(* ===== verification/Heed.v ===== *)
(** The LMDB back end over [heed] ([storage/heed/src]): the repositories and
    queries of blocks, transactions, receipts and payloads, and the state roots by
    height.

    [heed] is third-party code: [Heed] is the interface of an environment and its
    transactions, and [HeedLaws] what it documents.  A read transaction sees the
    environment as it was when the transaction began; the writes of a write
    transaction reach the environment together, by its commit, or not at all.
    Keys and values are typed: a value that does not decode is an error of the
    read, where the RocksDB back end panics. *)
From S2P Require Import Prelude Primitives MoveTypes Errors Envelope EvMap.
From S2P Require Import Transactions Fees Receipts Payloads Blocks Application Chain.
From S2P Require Import MoveVm EthToken ToyVm Nonces Events TagValidation Execution.
From S2P Require Import Storage StateTree EvmState StateQueries World Queries Columns RocksDb.
Import Addresses Words.

Local Open Scope Z_scope.

Class Heed := {
  Env : Type;
  Txn : Type;
  HeedError : Type;
  (** [heed::Error::Encoding], [heed::Error::Decoding]. *)
  Encoding : HeedError;
  Decoding : HeedError;
  read_txn : Env → result HeedError Txn;
  write_txn : Env → result HeedError Txn;
  (** [open_database(.., Some(name))]: whether the database exists. *)
  open_database : Txn → string → result HeedError bool;
  txn_get : Txn → string → bytes → result HeedError (option bytes);
  txn_last : Txn → string → result HeedError (option (bytes * bytes));
  txn_put : Txn → string → bytes → bytes → result HeedError Txn;
  (** [RoTxn::commit] and [RwTxn::commit]. *)
  ro_commit : Txn → result HeedError ();
  rw_commit : Env → Txn → result HeedError Env;
  (** What is on disk and what a transaction sees, with the databases there are. *)
  env_contents : Env → Columns;
  env_has : Env → string → bool;
  txn_view : Txn → Columns;
  txn_has : Txn → string → bool;
}.
(** A kept state is opened at the height its root is pushed for. *)
Lemma kept_at_height env self ms m root0 i x : heed_run env self ms m → readable_tries env →
  Z.of_nat (length ms) < 2 ^ 64 → (StateTree.state_root <$> ms ++ [m]) !! 0%nat = Some root0 →
  (ms ++ [m]) !! i = Some x →
  ∃ t t', heed_tree_at env root0 (Z.of_nat i) = Done (Ok t) ∧ trie_of x t' ∧ ∀ k, trie_get t k = trie_get t' k.
Proof.
  intros [Hs Hp Hk] Hread Hl H0' Hx. pose proof Hk as Hk'. rewrite Forall_lookup in Hk'.
  destruct (kept_opens _ _ (Hk' _ _ Hx)) as (t & t' & Ho & Hf & Hg & _). exists t, t'. split; [|done].
  assert (i ≤ length ms)%nat as Hi by (apply lookup_lt_Some in Hx; rewrite length_app in Hx; simpl in Hx; lia).
  assert (heed_root_by_height env root0 (Z.of_nat i) = Done (Ok (Some (StateTree.state_root x)))) as Hroot.
  { destruct (heed_root_pushed env _ root0 (Z.of_nat i) (proj1 Hs) Hp) as [->|[Hn _]].
    - apply Forall_fmap. rewrite Forall_forall. intros y Hy. rewrite Forall_forall in Hk.
      by destruct (kept_opens _ y (Hk y ltac:(destruct (ms ++ [m]); set_solver))) as (? & ? & _ & _ & _ & H32).
    - unfold uint. lia.
    - simpl. do 2 f_equal. rewrite list_lookup_fmap in H0'. destruct (Z.eqb_spec (Z.of_nat i) 0) as [E|E].
      + replace i with 0%nat in Hx by lia. rewrite Hx in H0'. by injection H0' as <-.
      + rewrite list_lookup_fmap. destruct i as [|i]; [lia|]. rewrite Nat2Z.id. simpl.
        destruct (ms ++ [m]); [done|]. simpl in *. by rewrite Hx.
    - by destruct Hread. }
  unfold heed_tree_at. rewrite Hroot. simpl. unfold heed_from_opt_root, heed_try_from_opt_root.
  destruct Hread as (_ & -> & _). simpl. by rewrite Hf.
Qed.

End HeedState.

(** ** Blocks *)

Section HeedBuilds.
Context `{EthTrie, WorldLibrary}.
Context `{!TxLibrary, EnvelopeLibrary, HeaderLibrary, !AppLibrary, Heed, !HeedReads}.
Context `{!Json ExtendedBlock, !Json ExtendedTransaction, !Json ExtendedReceipt}.
Context (iteration_order : gmap TreeKey TreeValue → list (TreeKey * TreeValue)).

(** The transactions one by one, the root of the state they leave, and the block.
    Source: app/src/command.rs 80-150 [start_block_build] *)
Definition heed_build (env : Env) (self : HeedState) (parent : ExtendedBlock)
    (attributes : Payload) (id : PayloadId) (txs : list OpTxEnvelope) (base_fee : Z)
    (header_for_execution : HeaderForExecution) (x : Executed) : exec (Env * HeedState * ExtendedBlock) :=
  '(env, self) ← heed_execute iteration_order env self (ex_changes x);
  env ← heed_on_tx_batch env self;
  let outcome := MkExecutionOutcome (ex_receipts_root x) (heed_state_root self)
    (ex_logs_bloom x) (ex_gas_used x) (ex_total_tip x) in
  let b := assemble_block parent attributes id txs base_fee header_for_execution outcome in
  env ← heed_commit env b txs (ex_receipts x);
  Done (env, self, b).

(** The builds of a run, with their blocks. *)
Fixpoint heed_builds (env : Env) (self : HeedState) (builds : list Build)
    : exec (Env * HeedState * list ExtendedBlock) :=
  match builds with
  | [] => Done (env, self, [])
  | c :: builds =>
    '(env, self, b) ← heed_build env self (bd_parent c) (bd_attributes c) (bd_id c) (bd_txs c)
      (bd_base_fee c) (bd_header c) (bd_executed c);
    '(env, self, blocks) ← heed_builds env self builds;
    Done (env, self, b :: blocks)
  end.

(** The state changes of all transactions of the builds, in order. *)
Definition changes_of (builds : list Build) : list ChangeSet :=
  builds ≫= λ c, (ex_changes (bd_executed c)).*1.

Context `{!HeedLaws, !HeedReadsLaws, !EthTrieLaws}.
Context `{!JsonLaws ExtendedBlock, !JsonLaws ExtendedTransaction, !JsonLaws ExtendedReceipt}.
Context (commit_root_size : ∀ t, length (trie_commit t).1 = 32%nat).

==========

Exercise brief: Taking the material above, extract exactly and only the lines from the line with "read_txn : Env → result HeedError Txn;" to the line with "- simpl. do", inclusive of both.

Exercise response:
  read_txn : Env → result HeedError Txn;
  write_txn : Env → result HeedError Txn;
  (** [open_database(.., Some(name))]: whether the database exists. *)
  open_database : Txn → string → result HeedError bool;
  txn_get : Txn → string → bytes → result HeedError (option bytes);
  txn_last : Txn → string → result HeedError (option (bytes * bytes));
  txn_put : Txn → string → bytes → bytes → result HeedError Txn;
  (** [RoTxn::commit] and [RwTxn::commit]. *)
  ro_commit : Txn → result HeedError ();
  rw_commit : Env → Txn → result HeedError Env;
  (** What is on disk and what a transaction sees, with the databases there are. *)
  env_contents : Env → Columns;
  env_has : Env → string → bool;
  txn_view : Txn → Columns;
  txn_has : Txn → string → bool;
}.
(** A kept state is opened at the height its root is pushed for. *)
Lemma kept_at_height env self ms m root0 i x : heed_run env self ms m → readable_tries env →
  Z.of_nat (length ms) < 2 ^ 64 → (StateTree.state_root <$> ms ++ [m]) !! 0%nat = Some root0 →
  (ms ++ [m]) !! i = Some x →
  ∃ t t', heed_tree_at env root0 (Z.of_nat i) = Done (Ok t) ∧ trie_of x t' ∧ ∀ k, trie_get t k = trie_get t' k.
Proof.
  intros [Hs Hp Hk] Hread Hl H0' Hx. pose proof Hk as Hk'. rewrite Forall_lookup in Hk'.
  destruct (kept_opens _ _ (Hk' _ _ Hx)) as (t & t' & Ho & Hf & Hg & _). exists t, t'. split; [|done].
  assert (i ≤ length ms)%nat as Hi by (apply lookup_lt_Some in Hx; rewrite length_app in Hx; simpl in Hx; lia).
  assert (heed_root_by_height env root0 (Z.of_nat i) = Done (Ok (Some (StateTree.state_root x)))) as Hroot.
  { destruct (heed_root_pushed env _ root0 (Z.of_nat i) (proj1 Hs) Hp) as [->|[Hn _]].
    - apply Forall_fmap. rewrite Forall_forall. intros y Hy. rewrite Forall_forall in Hk.
      by destruct (kept_opens _ y (Hk y ltac:(destruct (ms ++ [m]); set_solver))) as (? & ? & _ & _ & _ & H32).
    - unfold uint. lia.
    - simpl. do 2 f_equal. rewrite list_lookup_fmap in H0'. destruct (Z.eqb_spec (Z.of_nat i) 0) as [E|E].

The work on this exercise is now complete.